>>>>

(* ===== verification/SyncTestLocks.v ===== *)
(** * The barrier, and readers and writers *)

From S2P Require Import Prelude SyncTest SyncTestProofs.

Module RWProofs.
Import ReaderWriter.

Section proofs.
Context (readers writers : Z) (readers_range : 0 <= readers <= 90) (writers_range : 0 <= writers <= 90).

(** Threads below [R] are readers. *)
#[local] Abbreviation R := (Z.to_nat readers).

Definition reader_point (p : point) : Prop :=
  match p with WAcquire | WWrite | WRelease => False | _ => True end.
Definition writer_point (p : point) : Prop :=
  match p with WAcquire | WWrite | WRelease | Done => True | _ => False end.

(** Inside [rwMutex]; counted as a reader; relying on [wLock]; inside [wLock]. *)
Definition in_mutex (p : point) : Prop :=
  match p with REnter | RAcquireW | RRelease | RLeave | RReleaseW | RRelease2 => True | _ => False end.
Definition counted (th : Thread) : Z :=
  match pc th with RAcquireW | RRelease | RRead | RAcquire2 | RLeave => 1 | _ => 0 end.
Definition relies (p : point) : Prop :=
  match p with RRelease | RRead | RAcquire2 | RLeave | RReleaseW => True | _ => False end.
Definition writing (p : point) : Prop := match p with WWrite | WRelease => True | _ => False end.

Definition thread_ok (t : nat) (th : Thread) : Prop :=
  (if decide (t < R)%nat then reader_point (pc th) else writer_point (pc th)) /\
  0 <= which th < 90 /\ (pc th <> Done -> which th <= i th < which th + 10).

<<<<

- _Task_:
Produce the lines from the top of the listing through the "Definition writing (p" line exactly as they appear, with no additional output.

- _Answer area_:
(* ===== verification/SyncTestLocks.v ===== *)
(** * The barrier, and readers and writers *)

From S2P Require Import Prelude SyncTest SyncTestProofs.

Module RWProofs.
Import ReaderWriter.

Section proofs.
Context (readers writers : Z) (readers_range : 0 <= readers <= 90) (writers_range : 0 <= writers <= 90).

(** Threads below [R] are readers. *)
#[local] Abbreviation R := (Z.to_nat readers).

Definition reader_point (p : point) : Prop :=
  match p with WAcquire | WWrite | WRelease => False | _ => True end.
Definition writer_point (p : point) : Prop :=
  match p with WAcquire | WWrite | WRelease | Done => True | _ => False end.

(** Inside [rwMutex]; counted as a reader; relying on [wLock]; inside [wLock]. *)
Definition in_mutex (p : point) : Prop :=
  match p with REnter | RAcquireW | RRelease | RLeave | RReleaseW | RRelease2 => True | _ => False end.
Definition counted (th : Thread) : Z :=
  match pc th with RAcquireW | RRelease | RRead | RAcquire2 | RLeave => 1 | _ => 0 end.
Definition relies (p : point) : Prop :=
  match p with RRelease | RRead | RAcquire2 | RLeave | RReleaseW => True | _ => False end.
Definition writing (p : point) : Prop := match p with WWrite | WRelease => True | _ => False end.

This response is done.